Gündemdeki yasa teklifini ve 2020 yılı sonunda yasalaşan sosyal medyaya yönelik yasal düzenlemeyi sosyal medya platformlarını “hukuki çerçeve içine almak” olarak savunan Altun, “Bu anlayışla biz dijital evreni ‘siber vatan’ olarak tanımlıyoruz. Nasıl ki gerçek dünyada bir egemenlik mücadelesi veriyorsak siber dünyada da bir egemenlik mücadelesi veriyoruz. Nasıl ki gerçek dünyada güvenlik sorunlarımızı esas alıp onlarla mücadele ediyorsak aynı şekilde siber dünyada da güvenlik meselelerini temel alıyoruz. Siber güvenliği, milli güvenliğimizin bir parçası olarak görüyor, siber suçları mücadele edilmesi gereken asli unsurlar olarak değerlendiriyoruz.
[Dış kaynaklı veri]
(* ===== verification/ServiceHost.v ===== *)
(** * internal/servicehost and internal/server: the life of the process

    [servicehost.Run] as a transition system over its components, whose runners
    return whenever they like; the scheduler loop as a function of its events;
    the lifecycle of the HTTP server. Contexts and runners are not nil. *)
From S2P Require Import Prelude Errors GoStrings GoTime GoJson External Domain CatchUp Incremental.
Open Scope go_scope.

(** ** servicehost/group.go *)
Record componentResult := mkComponentResult { cr_name : string; cr_err : option error }.

(** The checks of [Run] on the names of its components. *)
Definition host_check (names : list string) : result unit :=
  failif llen names =? 0, Plain "at least one service host component is required" ;;
  failif existsb (fun name => name =s EmptyString) names, Plain "service host component name and runner are required" ;;
  Ok tt.

(** What [Run] returns once every result is in: [canceled] says that the parent
    context is canceled. *)
Definition host_result (canceled : bool) (all : list componentResult) : option error :=
  match List.find (fun r => not_nil (cr_err r)) all with
  | Some r => Some (Wrap (cr_name r ++ " component failed") (default (Plain EmptyString) (cr_err r)))
  | None =>
      if canceled then None
      else match all with
        | first :: _ => Some (Plain (cr_name first ++ " component stopped unexpectedly"))
        | [] => Some (Plain " component stopped unexpectedly")
        end
  end.

(** A component's goroutine runs until its runner returns; its result is then
    in the channel, which has room for all of them. *)
Record Host := mkHost {
  host_running : list bool;                   (* by component *)
  host_channel : list componentResult;
  host_all : list componentResult;            (* received, in order *)
  host_runCanceled : bool;                    (* the context of the components *)
  host_parentCanceled : bool;
  host_returned : option (option error) }.
Definition host_start (names : list string) (canceled : bool) : Host :=
  mkHost (map (fun _ => true) names) [] [] canceled canceled None.

Inductive host_step (names : list string) : Host -> Host -> Prop :=
  | component_returns h i name err :
      host_running h !! i = Some true -> names !! i = Some name ->
      host_step names h (mkHost (<[i := false]> (host_running h)) (host_channel h ++ [mkComponentResult name err]) (host_all h)
                           (host_runCanceled h) (host_parentCanceled h) (host_returned h))
  | parent_canceled h :
      host_parentCanceled h = false ->
      host_step names h (mkHost (host_running h) (host_channel h) (host_all h) true true (host_returned h))
  | result_received h r rest :
      host_returned h = None -> (length (host_all h) < length names)%nat -> host_channel h = r :: rest ->
      host_step names h (mkHost (host_running h) rest (host_all h ++ [r]) true (host_parentCanceled h) None)
  | host_returns h :
      host_returned h = None -> length (host_all h) = length names ->
      host_step names h (mkHost (host_running h) (host_channel h) (host_all h) (host_runCanceled h) (host_parentCanceled h)
                           (Some (host_result (host_parentCanceled h) (host_all h)))).

(** ** servicehost/scheduler.go *)
Definition NewSchedulerLoop (interval : Duration) : result Duration :=
  failif interval <=? 0, Plain "scheduler interval must be positive" ;; Ok interval.

(** What the loop sees: its context done, or its timer, with what [RunOnce]
    answers and whether the context is done when it has. *)
Inductive LoopEvent :=
  | ContextDone
  | TimerFired (cycle : IncrementalResult + error) (canceled : bool).
Inductive Report := ReportResult (r : IncrementalResult) | ReportError (e : error).
(** One iteration: whether the loop goes on, with the timer set again, and
    what is reported. *)
Definition loop_iteration (event : LoopEvent) : bool * list Report :=
  match event with
  | ContextDone => (false, [])
  | TimerFired cycle canceled =>
      if canceled then (false, [])
      else (true, [match cycle with inl r => ReportResult r | inr e => ReportError e end])
  end.
Fixpoint loop_run (events : list LoopEvent) : bool * list Report :=
  match events with
  | [] => (true, [])
  | event :: rest =>
      match loop_iteration event with
      | (true, reports) => let '(running, more) := loop_run rest in (running, reports ++ more)
      | (false, reports) => (false, reports)
      end
  end.
(** The delays of the timer: none before the first cycle. *)
Definition loop_delays (interval : Duration) (events : list LoopEvent) : list Duration :=
  match events with [] => [] | _ :: rest => 0 :: map (fun _ => interval) rest end.
(** [Run]: a context that is already done ends it at once. *)
Definition SchedulerLoop_Run (canceled : bool) (events : list LoopEvent) : bool * list Report :=
  if canceled then (false, []) else loop_run events.

(** ** server/server.go *)
Record ServerConfig := mkServerConfig {
  srv_Address : string; srv_ReadTimeout : Duration; srv_WriteTimeout : Duration; srv_IdleTimeout : Duration; srv_ShutdownTimeout : Duration }.
Definition NewServer (c : ServerConfig) : result ServerConfig :=
  failif (srv_Address c =s EmptyString) || (srv_ReadTimeout c <=? 0) || (srv_WriteTimeout c <=? 0) || (srv_IdleTimeout c <=? 0)
         || (srv_ShutdownTimeout c <=? 0), Plain "invalid HTTP server configuration" ;;
  Ok c.
(** Which of the two [Run] sees first, with what the listener or the shutdown
    returns; [closed] says that an error is [http.ErrServerClosed]. *)
Inductive ServerEvent := ListenerReturned (err : option error) (closed : bool) | ShutdownReturned (err : option error).
Definition Server_Run (event : ServerEvent) : option error :=
  match event with
  | ListenerReturned err closed => if closed then None else err
  | ShutdownReturned err => err
  end.

(** ** Runs of the host *)
Section HostFacts.
Context (names : list string).
Definition reachable : Host -> Prop := rtc (host_step names) (host_start names false).
Definition count_running (h : Host) : nat := length (List.filter id (host_running h)).

(** Every component is running, or its result is in the channel or received. *)
Record host_inv (h : Host) : Prop := mkHostInv {
  inv_size : length (host_running h) = length names;
  inv_count : (count_running h + length (host_channel h) + length (host_all h) = length names)%nat;
  inv_names : forall r, In r (host_channel h ++ host_all h) -> In (cr_name r) names;
  inv_cancel : host_all h <> [] -> host_runCanceled h = true;
  inv_parent : host_parentCanceled h = true -> host_runCanceled h = true;
  inv_result : forall r, host_returned h = Some r -> length (host_all h) = length names
                 /\ (r = host_result (host_parentCanceled h) (host_all h) \/ r = host_result false (host_all h)) }.

Lemma filter_insert_false (l : list bool) i : l !! i = Some true ->
  S (length (List.filter id (<[i := false]> l))) = length (List.filter id l).
Proof. revert i. induction l as [|b l IH]; intros [|i] H; cbn in *; [discriminate.. | by injection H as -> | destruct b; cbn; by rewrite <- (IH i H)]. Qed.
Lemma filter_true {A} (l : list A) : List.filter id (map (fun _ => true) l) = map (fun _ => true) l.
Proof. induction l as [|a l IH]; cbn; [reflexivity | by rewrite IH]. Qed.
Lemma host_start_inv : host_inv (host_start names false).
Proof.
  split; cbn; [apply length_map | | intros r [] | done | done | discriminate]. unfold count_running. cbn. rewrite filter_true, length_map. lia.
Qed.
Lemma host_step_inv h h' : host_inv h -> host_step names h h' -> host_inv h'.
Proof.
  intros [H1 H2 H3 H4 H5 H6] Hs. destruct Hs as [h i name err Hi Hn|h Hp|h r rest Hr Hl Hc|h Hr Hl]; split; unfold count_running in *; cbn in *.
  all: try done.
  - by rewrite length_insert.
  - pose proof (filter_insert_false _ _ Hi). rewrite length_app. cbn. lia.
  - intros r [Hr|Hr]%in_app_iff; [| apply H3, in_app_iff; by right]. apply in_app_iff in Hr as [Hr|[<-|[]]]; [apply H3, in_app_iff; by left |].
    cbn. apply list_elem_of_In. by apply (list_elem_of_lookup_2 _ i).
  - intros r Hr. destruct (H6 r Hr) as [E [->| ->]]; split; [exact E | right; by rewrite Hp | exact E | by right].
  - rewrite Hc in H2. cbn in H2. rewrite length_app. cbn. lia.
  - intros r' Hr'. apply H3. rewrite Hc. apply in_app_iff in Hr' as [Hr'|[Hr'|[<-|[]]]%in_app_iff]; [right; apply in_app_iff; by left | | by left].
    apply in_app_iff. by right.
  - intros r [= <-]. split; [exact Hl | by left].
Qed.
Lemma reachable_inv h : reachable h -> host_inv h.
Proof.
  unfold reachable. intros H. pose proof host_start_inv as Hi. induction H as [|h h' h'' Hs _ IH]; [exact Hi |]. apply IH. by apply (host_step_inv h).
Qed.

(** A run makes at most two steps for each component, one when it returns and one when its result is received, and two more. *)
Definition host_measure (h : Host) : nat :=
  2 * count_running h + length (host_channel h) + (if host_parentCanceled h then 0 else 1) + (if is_nil (host_returned h) then 1 else 0).
Lemma host_step_measure h h' : host_step names h h' -> (host_measure h' < host_measure h)%nat.
Proof.
  unfold host_measure, count_running. intros [h0 i name err Hi _|h0 Hp|h0 r rest Hr _ Hc|h0 Hr _]; cbn.
  - pose proof (filter_insert_false _ _ Hi). rewrite length_app. cbn. lia.
  - rewrite Hp. cbn. lia.
  - rewrite Hr, Hc. cbn. lia.
  - rewrite Hr. cbn. lia.
Qed.
Lemma host_progress h : host_inv h -> host_returned h = None -> count_running h <> O \/ exists h', host_step names h h'.
Proof.
  intros [_ Hn _ _ _ _] Hr. destruct (decide (count_running h = O)) as [E|E]; [| by left]. right. rewrite E in Hn. cbn in Hn.
  destruct (host_channel h) as [|r rest] eqn:Ec; cbn in Hn.
  - eexists. by apply host_returns.
  - eexists. apply (result_received _ _ r rest); [exact Hr | lia | exact Ec].
Qed.
Lemma no_running h : count_running h = O -> Forall (fun b => b = false) (host_running h).
Proof.
  unfold count_running. induction (host_running h) as [|[] l IH]; cbn; intros E; [constructor | discriminate | constructor; [reflexivity | by apply IH]].
Qed.
End HostFacts.

(** C16. [servicehost.Run] waits for its components: in every run, once it returns no component is running and every result is received; the
    first result received cancels the others; it returns nil exactly when no component failed and the parent context was canceled when it
    returned; no run has more than twice as many steps as components, and two, and a run that has not returned can go on or waits for a
    component that runs. *)
Theorem service_host_waits names h : reachable names h ->
  (forall r, host_returned h = Some r -> Forall (fun b => b = false) (host_running h) /\ host_channel h = []
     /\ length (host_all h) = length names /\ (r = None -> host_parentCanceled h = true /\ Forall (fun c => cr_err c = None) (host_all h)))
  /\ (host_all h <> [] -> host_runCanceled h = true)
  /\ (forall h', host_returned h = None -> host_step names h h' -> forall r, host_returned h' = Some r ->
        r = None <-> host_parentCanceled h = true /\ Forall (fun c => cr_err c = None) (host_all h))
  /\ (forall n h', nsteps (host_step names) n (host_start names false) h' -> (n <= 2 * length names + 2)%nat)
  /\ (host_returned h = None -> count_running h <> O \/ exists h', host_step names h h').
Proof.
  intros Hr. pose proof (reachable_inv names h Hr) as Hi. assert (forall canceled all, host_result canceled all = None <->
    canceled = true /\ Forall (fun c => cr_err c = None) all) as Hnone.
  { intros canceled all. unfold host_result. destruct (List.find _ all) as [c|] eqn:Ef.
    - split; [discriminate |]. intros [_ Hf]. rewrite List.Forall_forall in Hf. apply List.find_some in Ef as [Hin Hc]. by rewrite (Hf c Hin) in Hc.
    - assert (Forall (fun c => cr_err c = None) all) as Hall.
      { apply List.Forall_forall. intros c Hc. pose proof (List.find_none _ _ Ef c Hc) as E. cbn in E. unfold not_nil, is_nil in E. by destruct (cr_err c). }
      destruct canceled; split; [by split | reflexivity | destruct all; discriminate | intros [? _]; discriminate]. }
  split; [| split; [apply Hi | split; [| split]]].
  - intros r E. destruct (inv_result _ _ Hi r E) as [Hl Hres]. pose proof (inv_count _ _ Hi) as Hc.
    split; [apply no_running; lia |]. split; [apply nil_length_inv; lia |]. split; [exact Hl |].
    intros ->. destruct Hres as [Hres|Hres]; symmetry in Hres; apply Hnone in Hres as [Hp Hf]; [by split | discriminate Hp].
  - intros h' Hret Hs r Hr'. destruct Hs as [h0 i name err Hi' Hn|h0 Hp|h0 r' rest Hr0 Hl Hc|h0 Hr0 Hl]; cbn in Hr'; [congruence | congruence | discriminate |].
    injection Hr' as <-. apply Hnone.
  - intros n h' Hn. assert (forall a b, nsteps (host_step names) n a b -> (n + host_measure b <= host_measure a)%nat) as Hm.
    { clear. induction n as [|n IH]; intros a b H; inversion H as [|? ? c ? Hs Hrest]; subst; [lia |].
      apply host_step_measure in Hs. apply IH in Hrest. lia. }
    apply Hm in Hn. unfold host_measure at 2, count_running in Hn. cbn in Hn. rewrite filter_true, length_map in Hn. lia.
  - by apply host_progress.
Qed.
(** Two components: the first fails, the second then stops. *)
Definition two_stopped : Host :=
  mkHost [false; false] [] [mkComponentResult "http" (Some (Plain "listen")); mkComponentResult "worker" None] true false
    (Some (Some (Wrap "http component failed" (Plain "listen")))).
Lemma service_host_waits_witness : reachable ["http"; "worker"]%string two_stopped /\ host_channel two_stopped = [] /\ count_running two_stopped = O
  /\ host_runCanceled two_stopped = true.
Proof.
  assert (reachable ["http"; "worker"]%string two_stopped) as Hr.
  { unfold reachable, host_start. cbn [map].
    eapply rtc_l; [apply (component_returns _ _ 0 "http" (Some (Plain "listen"))); reflexivity |]. cbn.
    eapply rtc_l; [eapply result_received; [reflexivity | cbn; lia | reflexivity] |]. cbn.
    eapply rtc_l; [apply (component_returns _ _ 1 "worker" None); reflexivity |]. cbn.
    eapply rtc_l; [eapply result_received; [reflexivity | cbn; lia | reflexivity] |]. cbn.
    eapply rtc_l; [apply host_returns; reflexivity |]. apply rtc_refl. }
  destruct (service_host_waits _ _ Hr) as (H1 & H2 & _). destruct (H1 _ eq_refl) as (_ & H3 & _).
  split; [exact Hr |]. split; [exact H3 |]. split; [reflexivity | apply H2; discriminate].
Defined.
Siber vatanımızı, siber egemenliğimizi korumak için elimizden gelen bütün gayreti sarf ediyoruz” diye konuştu.
“Küresel güç, emperyalist, hortumcu, uzantı” suçlaması
Teklifin 4 Ekim akşamı yapılan Genel Kurul görüşmeleri esnasında söz alan MHP Genel Başkan Yardımcısı Feti Yıldız, konuşmasında “sansür yasası” eleştirisinde bulunanları ağır sözlerle suçladı. Teklifin ilk imzacısı ve dolayısıyla sahibi olan Yıldız, “Emperyalizmin inşa ettiği sosyal medya ahlakını savunanları gördük. Ülkemize karşı yürütülen algı operasyonlarının, milletimize karşı kurgulanan kumpasların iş birlikçilerini gördük. Dünyanın her yerinde maliyeti düşük darbeler peşinde koşan derin Amerika'nın istasyon şeflerini gördük. Küresel güçlerden siyasetimize müdahale talep edenleri gördük. Uluslararası kuruluşların hiçbir soruna çare üretemediğini gördük. Naylon gazetelerle her ay yüz binlerce lirayı hortumlarken emek, özgürlük sloganı atanları gördük. İktidara karşı yayın yapmak şartıyla yurt dışından fonlanan medya kuruluşlarını gördük. Grup toplantısında İbrahim Temo gibi slogan atanları gördük. Kapitalizmin satın aldığı solun, dünyada artık ciddiye alınmadığını gördük. Her iddiası gün batmadan çöpe atılan politikacılar gördük. Sivil toplum örgütü maskeli yalan üretim merkezleri gördük. Bağımsızlığımıza göz diken yeni mandacılar gördük” ifadelerini kullandı.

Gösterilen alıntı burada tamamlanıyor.